═══ DATA UNDER STUDY ═══

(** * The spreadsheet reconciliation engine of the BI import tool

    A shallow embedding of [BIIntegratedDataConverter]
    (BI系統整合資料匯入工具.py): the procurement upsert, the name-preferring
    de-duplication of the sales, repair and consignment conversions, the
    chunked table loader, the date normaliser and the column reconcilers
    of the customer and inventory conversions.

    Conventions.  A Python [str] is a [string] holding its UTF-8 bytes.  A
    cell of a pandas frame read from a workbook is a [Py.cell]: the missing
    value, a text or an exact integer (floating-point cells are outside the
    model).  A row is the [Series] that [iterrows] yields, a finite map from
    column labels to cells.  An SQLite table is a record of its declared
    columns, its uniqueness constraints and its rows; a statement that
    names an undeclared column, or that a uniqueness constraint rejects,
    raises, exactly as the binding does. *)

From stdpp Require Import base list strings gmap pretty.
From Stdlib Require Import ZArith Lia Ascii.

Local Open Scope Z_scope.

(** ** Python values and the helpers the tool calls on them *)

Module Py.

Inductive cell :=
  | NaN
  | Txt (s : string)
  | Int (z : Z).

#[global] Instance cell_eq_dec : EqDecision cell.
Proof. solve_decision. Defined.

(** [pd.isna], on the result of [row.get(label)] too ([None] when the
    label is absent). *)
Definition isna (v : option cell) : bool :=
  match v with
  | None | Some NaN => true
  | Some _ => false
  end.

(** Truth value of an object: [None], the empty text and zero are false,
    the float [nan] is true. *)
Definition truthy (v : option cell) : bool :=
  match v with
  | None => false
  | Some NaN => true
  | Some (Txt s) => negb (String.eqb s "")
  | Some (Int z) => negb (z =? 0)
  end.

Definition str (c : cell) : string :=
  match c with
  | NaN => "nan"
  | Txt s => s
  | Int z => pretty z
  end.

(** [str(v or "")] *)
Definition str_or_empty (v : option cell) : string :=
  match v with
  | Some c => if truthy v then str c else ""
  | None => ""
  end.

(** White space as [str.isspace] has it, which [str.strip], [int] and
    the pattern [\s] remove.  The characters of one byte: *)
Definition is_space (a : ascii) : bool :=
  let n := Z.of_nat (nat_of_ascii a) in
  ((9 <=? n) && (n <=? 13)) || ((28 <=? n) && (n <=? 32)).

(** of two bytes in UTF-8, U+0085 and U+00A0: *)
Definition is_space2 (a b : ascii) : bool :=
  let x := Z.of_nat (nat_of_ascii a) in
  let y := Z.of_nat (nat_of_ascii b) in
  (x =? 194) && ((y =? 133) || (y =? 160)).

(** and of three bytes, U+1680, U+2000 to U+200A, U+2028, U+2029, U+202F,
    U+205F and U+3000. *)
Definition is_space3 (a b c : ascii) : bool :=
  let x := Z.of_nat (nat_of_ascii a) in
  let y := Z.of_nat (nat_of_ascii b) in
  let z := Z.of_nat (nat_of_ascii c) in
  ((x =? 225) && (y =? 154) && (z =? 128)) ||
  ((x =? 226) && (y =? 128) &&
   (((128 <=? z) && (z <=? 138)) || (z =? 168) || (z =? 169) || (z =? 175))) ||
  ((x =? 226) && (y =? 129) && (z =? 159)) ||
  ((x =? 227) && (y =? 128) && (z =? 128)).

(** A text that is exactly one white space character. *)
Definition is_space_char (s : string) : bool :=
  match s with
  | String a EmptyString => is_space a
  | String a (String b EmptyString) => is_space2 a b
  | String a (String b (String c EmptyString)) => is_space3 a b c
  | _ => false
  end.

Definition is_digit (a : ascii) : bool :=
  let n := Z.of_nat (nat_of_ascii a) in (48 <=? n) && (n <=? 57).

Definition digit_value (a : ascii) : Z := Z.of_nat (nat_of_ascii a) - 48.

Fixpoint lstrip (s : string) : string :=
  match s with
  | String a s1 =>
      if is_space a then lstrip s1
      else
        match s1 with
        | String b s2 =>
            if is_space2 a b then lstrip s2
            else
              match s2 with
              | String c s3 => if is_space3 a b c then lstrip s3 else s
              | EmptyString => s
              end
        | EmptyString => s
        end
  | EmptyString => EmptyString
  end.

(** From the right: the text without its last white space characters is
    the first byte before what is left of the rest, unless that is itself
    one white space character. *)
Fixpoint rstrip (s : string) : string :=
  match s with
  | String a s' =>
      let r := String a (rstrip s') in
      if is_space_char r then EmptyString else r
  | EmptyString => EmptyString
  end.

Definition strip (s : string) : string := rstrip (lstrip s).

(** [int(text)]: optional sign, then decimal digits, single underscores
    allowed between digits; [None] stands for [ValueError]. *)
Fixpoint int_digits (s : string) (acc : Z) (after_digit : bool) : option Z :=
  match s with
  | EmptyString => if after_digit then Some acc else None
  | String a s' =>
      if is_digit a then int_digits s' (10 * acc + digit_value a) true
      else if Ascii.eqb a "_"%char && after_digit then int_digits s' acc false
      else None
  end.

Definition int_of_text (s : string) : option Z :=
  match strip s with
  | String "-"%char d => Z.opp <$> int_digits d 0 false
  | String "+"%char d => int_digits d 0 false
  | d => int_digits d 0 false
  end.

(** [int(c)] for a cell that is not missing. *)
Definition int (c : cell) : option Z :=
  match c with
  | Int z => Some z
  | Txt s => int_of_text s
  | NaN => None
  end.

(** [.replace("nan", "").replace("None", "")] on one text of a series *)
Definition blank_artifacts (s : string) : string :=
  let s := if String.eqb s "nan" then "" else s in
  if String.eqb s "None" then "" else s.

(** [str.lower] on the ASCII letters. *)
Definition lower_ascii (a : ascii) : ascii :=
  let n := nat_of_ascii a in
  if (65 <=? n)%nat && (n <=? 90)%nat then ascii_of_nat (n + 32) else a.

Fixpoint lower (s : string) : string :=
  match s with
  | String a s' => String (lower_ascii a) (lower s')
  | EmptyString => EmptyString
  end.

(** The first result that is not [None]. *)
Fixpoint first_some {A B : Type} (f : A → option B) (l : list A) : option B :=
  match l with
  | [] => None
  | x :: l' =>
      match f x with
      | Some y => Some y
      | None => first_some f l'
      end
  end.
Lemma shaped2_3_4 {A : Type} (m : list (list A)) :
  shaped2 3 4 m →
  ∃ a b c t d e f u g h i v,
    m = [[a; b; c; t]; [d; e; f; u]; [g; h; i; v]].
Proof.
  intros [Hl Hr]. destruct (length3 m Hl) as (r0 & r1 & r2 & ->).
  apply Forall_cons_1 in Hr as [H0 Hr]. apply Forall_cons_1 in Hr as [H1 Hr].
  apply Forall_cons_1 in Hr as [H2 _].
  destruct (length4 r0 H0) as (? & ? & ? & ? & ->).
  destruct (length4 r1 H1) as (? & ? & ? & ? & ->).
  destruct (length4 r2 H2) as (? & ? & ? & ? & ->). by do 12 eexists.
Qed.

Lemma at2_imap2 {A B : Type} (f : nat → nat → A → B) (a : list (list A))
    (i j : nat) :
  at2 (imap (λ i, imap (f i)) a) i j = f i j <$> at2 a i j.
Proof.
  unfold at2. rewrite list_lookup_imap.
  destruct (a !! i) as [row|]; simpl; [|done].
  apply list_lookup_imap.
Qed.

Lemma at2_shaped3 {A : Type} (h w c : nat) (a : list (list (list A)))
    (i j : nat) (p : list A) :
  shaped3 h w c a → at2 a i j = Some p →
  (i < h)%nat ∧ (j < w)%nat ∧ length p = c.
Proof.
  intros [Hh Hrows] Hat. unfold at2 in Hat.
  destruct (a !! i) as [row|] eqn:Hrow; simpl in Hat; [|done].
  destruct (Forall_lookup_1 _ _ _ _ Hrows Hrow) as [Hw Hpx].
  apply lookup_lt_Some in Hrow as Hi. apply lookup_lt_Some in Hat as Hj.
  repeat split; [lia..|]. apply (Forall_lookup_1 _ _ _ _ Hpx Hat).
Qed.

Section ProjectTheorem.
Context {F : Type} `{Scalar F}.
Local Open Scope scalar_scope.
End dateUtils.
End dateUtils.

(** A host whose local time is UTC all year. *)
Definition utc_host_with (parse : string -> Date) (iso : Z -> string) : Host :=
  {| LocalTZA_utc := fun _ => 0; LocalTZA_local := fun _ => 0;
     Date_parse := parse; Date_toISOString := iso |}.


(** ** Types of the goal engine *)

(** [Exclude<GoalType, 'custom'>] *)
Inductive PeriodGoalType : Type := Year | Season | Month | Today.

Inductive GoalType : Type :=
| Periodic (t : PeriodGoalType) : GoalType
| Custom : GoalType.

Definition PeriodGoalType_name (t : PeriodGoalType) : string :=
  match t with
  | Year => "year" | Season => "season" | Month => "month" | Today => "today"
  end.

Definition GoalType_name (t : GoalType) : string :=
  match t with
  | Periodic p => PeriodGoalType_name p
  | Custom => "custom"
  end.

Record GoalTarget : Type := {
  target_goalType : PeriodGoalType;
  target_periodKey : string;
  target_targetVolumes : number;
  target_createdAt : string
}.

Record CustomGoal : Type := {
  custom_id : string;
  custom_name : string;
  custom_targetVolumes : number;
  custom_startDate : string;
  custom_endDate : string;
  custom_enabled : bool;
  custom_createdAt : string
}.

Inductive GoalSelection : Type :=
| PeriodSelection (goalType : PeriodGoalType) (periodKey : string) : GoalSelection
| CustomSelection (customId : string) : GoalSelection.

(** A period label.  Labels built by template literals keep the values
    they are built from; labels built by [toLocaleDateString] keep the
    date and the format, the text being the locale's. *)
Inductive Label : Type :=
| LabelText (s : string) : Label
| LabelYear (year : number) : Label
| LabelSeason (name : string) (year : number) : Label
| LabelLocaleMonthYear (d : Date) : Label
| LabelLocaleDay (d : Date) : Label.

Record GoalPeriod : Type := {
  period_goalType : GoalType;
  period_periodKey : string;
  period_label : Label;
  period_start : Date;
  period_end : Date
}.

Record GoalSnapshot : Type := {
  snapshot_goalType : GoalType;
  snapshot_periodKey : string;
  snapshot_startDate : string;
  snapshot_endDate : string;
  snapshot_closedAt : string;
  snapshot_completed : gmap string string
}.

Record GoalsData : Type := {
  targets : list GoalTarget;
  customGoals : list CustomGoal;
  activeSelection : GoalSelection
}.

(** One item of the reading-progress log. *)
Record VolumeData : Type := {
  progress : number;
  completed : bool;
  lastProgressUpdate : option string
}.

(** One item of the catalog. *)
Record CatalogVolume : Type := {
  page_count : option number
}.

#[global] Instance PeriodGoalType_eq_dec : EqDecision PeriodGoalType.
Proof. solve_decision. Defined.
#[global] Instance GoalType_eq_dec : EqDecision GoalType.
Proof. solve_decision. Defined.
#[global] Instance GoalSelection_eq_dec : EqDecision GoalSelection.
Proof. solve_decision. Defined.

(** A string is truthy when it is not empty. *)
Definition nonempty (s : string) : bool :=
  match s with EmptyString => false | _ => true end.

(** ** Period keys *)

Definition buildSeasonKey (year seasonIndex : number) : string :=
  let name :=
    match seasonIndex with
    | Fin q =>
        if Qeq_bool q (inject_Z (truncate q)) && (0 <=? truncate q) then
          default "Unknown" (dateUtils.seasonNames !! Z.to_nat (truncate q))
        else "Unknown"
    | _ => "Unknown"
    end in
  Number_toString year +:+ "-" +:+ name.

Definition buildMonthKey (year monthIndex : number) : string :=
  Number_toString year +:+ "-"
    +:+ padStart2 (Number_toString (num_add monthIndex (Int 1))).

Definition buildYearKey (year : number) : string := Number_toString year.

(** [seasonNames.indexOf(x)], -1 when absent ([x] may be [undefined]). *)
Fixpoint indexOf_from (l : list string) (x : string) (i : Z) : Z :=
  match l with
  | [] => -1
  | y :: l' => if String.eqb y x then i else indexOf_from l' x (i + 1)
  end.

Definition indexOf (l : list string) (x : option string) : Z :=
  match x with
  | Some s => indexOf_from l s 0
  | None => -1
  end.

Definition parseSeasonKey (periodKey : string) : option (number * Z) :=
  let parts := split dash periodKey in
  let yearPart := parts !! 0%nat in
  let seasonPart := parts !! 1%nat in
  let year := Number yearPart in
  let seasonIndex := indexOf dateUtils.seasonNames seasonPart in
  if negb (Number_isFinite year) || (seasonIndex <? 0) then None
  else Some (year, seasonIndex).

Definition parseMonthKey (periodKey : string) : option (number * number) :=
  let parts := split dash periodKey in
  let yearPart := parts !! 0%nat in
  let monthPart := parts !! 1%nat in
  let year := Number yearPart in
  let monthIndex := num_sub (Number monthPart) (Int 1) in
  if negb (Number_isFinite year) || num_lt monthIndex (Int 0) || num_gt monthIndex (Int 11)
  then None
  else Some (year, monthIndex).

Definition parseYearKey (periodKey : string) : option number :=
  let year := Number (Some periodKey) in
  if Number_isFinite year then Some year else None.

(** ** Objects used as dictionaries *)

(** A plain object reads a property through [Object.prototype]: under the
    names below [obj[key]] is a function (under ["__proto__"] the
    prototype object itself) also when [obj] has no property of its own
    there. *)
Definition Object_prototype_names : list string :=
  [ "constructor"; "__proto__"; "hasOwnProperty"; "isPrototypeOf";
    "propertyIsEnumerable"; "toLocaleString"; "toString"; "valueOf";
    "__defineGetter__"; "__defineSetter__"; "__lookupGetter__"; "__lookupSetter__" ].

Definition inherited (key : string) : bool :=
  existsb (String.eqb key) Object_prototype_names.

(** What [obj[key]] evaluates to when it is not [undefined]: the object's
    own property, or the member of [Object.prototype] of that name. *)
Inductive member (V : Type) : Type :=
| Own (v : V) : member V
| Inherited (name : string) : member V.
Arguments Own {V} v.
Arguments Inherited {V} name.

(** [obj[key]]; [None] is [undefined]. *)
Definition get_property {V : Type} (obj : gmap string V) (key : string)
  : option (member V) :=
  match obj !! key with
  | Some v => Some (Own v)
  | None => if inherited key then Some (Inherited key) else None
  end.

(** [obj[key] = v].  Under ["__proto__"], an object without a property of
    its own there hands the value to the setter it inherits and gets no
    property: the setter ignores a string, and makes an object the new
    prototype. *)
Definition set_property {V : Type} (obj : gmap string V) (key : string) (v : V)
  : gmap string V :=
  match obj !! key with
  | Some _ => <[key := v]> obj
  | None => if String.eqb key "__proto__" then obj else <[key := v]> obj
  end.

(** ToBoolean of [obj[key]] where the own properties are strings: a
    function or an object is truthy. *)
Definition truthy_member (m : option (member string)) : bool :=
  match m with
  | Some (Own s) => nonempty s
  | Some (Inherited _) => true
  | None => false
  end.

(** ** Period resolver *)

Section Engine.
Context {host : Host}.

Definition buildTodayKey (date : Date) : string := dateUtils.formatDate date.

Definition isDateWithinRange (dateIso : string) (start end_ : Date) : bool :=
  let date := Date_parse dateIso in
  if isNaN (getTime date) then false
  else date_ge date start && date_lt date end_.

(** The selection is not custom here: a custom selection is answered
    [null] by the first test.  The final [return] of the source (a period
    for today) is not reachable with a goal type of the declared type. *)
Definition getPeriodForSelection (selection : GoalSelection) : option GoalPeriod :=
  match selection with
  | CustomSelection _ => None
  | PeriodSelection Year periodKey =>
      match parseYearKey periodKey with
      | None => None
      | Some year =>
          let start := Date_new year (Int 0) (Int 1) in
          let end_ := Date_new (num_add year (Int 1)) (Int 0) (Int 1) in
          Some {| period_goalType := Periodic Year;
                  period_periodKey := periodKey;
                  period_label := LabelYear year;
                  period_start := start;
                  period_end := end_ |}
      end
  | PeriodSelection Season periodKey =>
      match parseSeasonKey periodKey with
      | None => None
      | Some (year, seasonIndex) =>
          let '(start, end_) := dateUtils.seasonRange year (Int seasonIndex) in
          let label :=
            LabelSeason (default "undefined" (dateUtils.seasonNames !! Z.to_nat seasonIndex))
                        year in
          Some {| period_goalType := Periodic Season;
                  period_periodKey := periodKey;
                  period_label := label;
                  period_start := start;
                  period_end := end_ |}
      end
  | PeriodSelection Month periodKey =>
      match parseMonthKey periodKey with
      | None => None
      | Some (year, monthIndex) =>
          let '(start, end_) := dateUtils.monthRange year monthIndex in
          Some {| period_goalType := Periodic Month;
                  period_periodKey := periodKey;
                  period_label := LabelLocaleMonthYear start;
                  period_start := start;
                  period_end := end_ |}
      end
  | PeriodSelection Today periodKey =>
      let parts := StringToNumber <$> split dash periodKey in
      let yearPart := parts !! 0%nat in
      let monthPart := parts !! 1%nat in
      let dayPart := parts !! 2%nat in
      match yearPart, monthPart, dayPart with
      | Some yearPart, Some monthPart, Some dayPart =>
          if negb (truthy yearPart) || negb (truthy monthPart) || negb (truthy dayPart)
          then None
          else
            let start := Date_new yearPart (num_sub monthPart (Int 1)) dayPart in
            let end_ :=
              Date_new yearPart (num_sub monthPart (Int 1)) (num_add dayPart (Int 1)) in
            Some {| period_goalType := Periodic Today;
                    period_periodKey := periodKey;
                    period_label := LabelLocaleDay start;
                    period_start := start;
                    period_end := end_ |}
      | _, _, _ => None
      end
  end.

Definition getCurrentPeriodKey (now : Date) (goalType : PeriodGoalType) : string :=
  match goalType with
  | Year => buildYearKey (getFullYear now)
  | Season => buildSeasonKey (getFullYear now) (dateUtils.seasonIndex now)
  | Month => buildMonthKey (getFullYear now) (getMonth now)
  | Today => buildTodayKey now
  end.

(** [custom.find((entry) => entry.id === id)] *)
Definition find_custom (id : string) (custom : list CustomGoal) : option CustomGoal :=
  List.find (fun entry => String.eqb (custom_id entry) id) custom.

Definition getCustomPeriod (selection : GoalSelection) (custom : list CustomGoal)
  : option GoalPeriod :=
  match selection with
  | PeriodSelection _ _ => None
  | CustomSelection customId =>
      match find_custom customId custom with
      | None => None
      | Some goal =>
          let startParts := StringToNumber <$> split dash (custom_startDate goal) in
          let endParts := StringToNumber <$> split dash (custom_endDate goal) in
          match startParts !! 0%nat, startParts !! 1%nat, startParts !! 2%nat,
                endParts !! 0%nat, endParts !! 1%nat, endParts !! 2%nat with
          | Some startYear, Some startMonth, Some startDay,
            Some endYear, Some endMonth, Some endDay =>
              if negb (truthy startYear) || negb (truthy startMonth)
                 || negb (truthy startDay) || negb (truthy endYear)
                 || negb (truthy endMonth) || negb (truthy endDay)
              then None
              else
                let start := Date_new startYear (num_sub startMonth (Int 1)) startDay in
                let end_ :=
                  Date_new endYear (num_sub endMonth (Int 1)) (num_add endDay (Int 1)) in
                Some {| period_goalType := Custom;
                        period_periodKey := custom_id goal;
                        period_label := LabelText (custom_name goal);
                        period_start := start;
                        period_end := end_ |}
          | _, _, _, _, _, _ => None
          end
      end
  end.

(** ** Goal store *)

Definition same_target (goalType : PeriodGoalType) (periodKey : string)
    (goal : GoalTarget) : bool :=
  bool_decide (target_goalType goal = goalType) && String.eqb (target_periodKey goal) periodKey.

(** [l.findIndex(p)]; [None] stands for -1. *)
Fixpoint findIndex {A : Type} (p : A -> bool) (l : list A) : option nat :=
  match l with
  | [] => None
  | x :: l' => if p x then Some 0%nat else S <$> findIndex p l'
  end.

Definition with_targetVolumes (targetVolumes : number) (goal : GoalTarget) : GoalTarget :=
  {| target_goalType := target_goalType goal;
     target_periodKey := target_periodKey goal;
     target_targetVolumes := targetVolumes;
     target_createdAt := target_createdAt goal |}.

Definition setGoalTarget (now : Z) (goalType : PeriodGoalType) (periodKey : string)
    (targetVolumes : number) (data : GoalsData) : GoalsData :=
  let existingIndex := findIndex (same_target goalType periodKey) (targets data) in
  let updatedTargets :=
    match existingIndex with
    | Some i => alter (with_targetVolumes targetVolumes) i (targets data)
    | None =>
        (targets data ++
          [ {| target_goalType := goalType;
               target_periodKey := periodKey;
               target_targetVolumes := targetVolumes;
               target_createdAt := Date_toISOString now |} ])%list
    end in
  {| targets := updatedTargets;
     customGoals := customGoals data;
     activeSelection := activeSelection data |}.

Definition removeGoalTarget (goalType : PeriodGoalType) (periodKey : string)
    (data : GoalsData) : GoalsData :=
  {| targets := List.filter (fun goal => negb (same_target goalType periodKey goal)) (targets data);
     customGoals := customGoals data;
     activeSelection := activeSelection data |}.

═══

What is needed is a copy of every line above in which "monthPart" appears.

RESPONSE TO THE TASK:
  let monthPart := parts !! 1%nat in
  let monthIndex := num_sub (Number monthPart) (Int 1) in
      let monthPart := parts !! 1%nat in
      match yearPart, monthPart, dayPart with
      | Some yearPart, Some monthPart, Some dayPart =>
          if negb (truthy yearPart) || negb (truthy monthPart) || negb (truthy dayPart)
            let start := Date_new yearPart (num_sub monthPart (Int 1)) dayPart in
              Date_new yearPart (num_sub monthPart (Int 1)) (num_add dayPart (Int 1)) in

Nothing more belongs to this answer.